◆ **TASK INSTRUCTIONS**
Go over the entries below line by line, copying each one that contains the word "destruct".

◆ **RECORDS SHOWN**
(** C35. The thread always wakes up in time: while it waits for a batch, its timeout is between 0
    and 100 ms, so the exit flag and the filter set are looked at at least that often; and
    with batches in line it ends exactly when the first one becomes due (at once if it is
    due already). *)
Theorem relayer_delay_wakes {P} `{!SolanaPacket P} fs t0 evs (st : rd_state P) acts timeout :
  FilterSet_wf fs -> rd_clock_mono t0 evs ->
  rd_exec PACKET_DELAY (rd_init fs t0) evs = Some (st, acts) -> rd_pc_ st = RdRecv timeout ->
  0 <= timeout <= from_millis 100 /\
  match rd_queue st with
  | [] => timeout = IDLE_TICK
  | (release_at, _) :: _ => rd_clock st + timeout = Z.max (rd_clock st) release_at
  end.
Proof.
  intros Hwf Hm He Hpc.
  destruct (dm_run_ok (M := relayer_delay_machine PACKET_DELAY) (rd_init fs t0) evs
    (rd_received evs) (rd_released_run PACKET_DELAY (rd_init fs t0) evs) st) as [[_ Hi] [_ Hb]];
    [split; done | done | by eapply rd_exec_run |].
  rewrite Hpc in Hi. simpl in Hb. subst timeout.
  unfold rd_timeout, saturating_duration_since, IDLE_TICK.
  destruct (rd_queue st) as [|[r b] q]; [unfold from_millis; lia|].
  apply Forall_cons_1 in Hb as [Hr _]. cbn in Hr. unfold PACKET_DELAY, from_millis in *. lia.
Qed.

◆ **SOLVED PROBLEM**
  destruct (dm_run_ok (M := relayer_delay_machine PACKET_DELAY) (rd_init fs t0) evs
  destruct (rd_queue st) as [|[r b] q]; [unfold from_millis; lia|].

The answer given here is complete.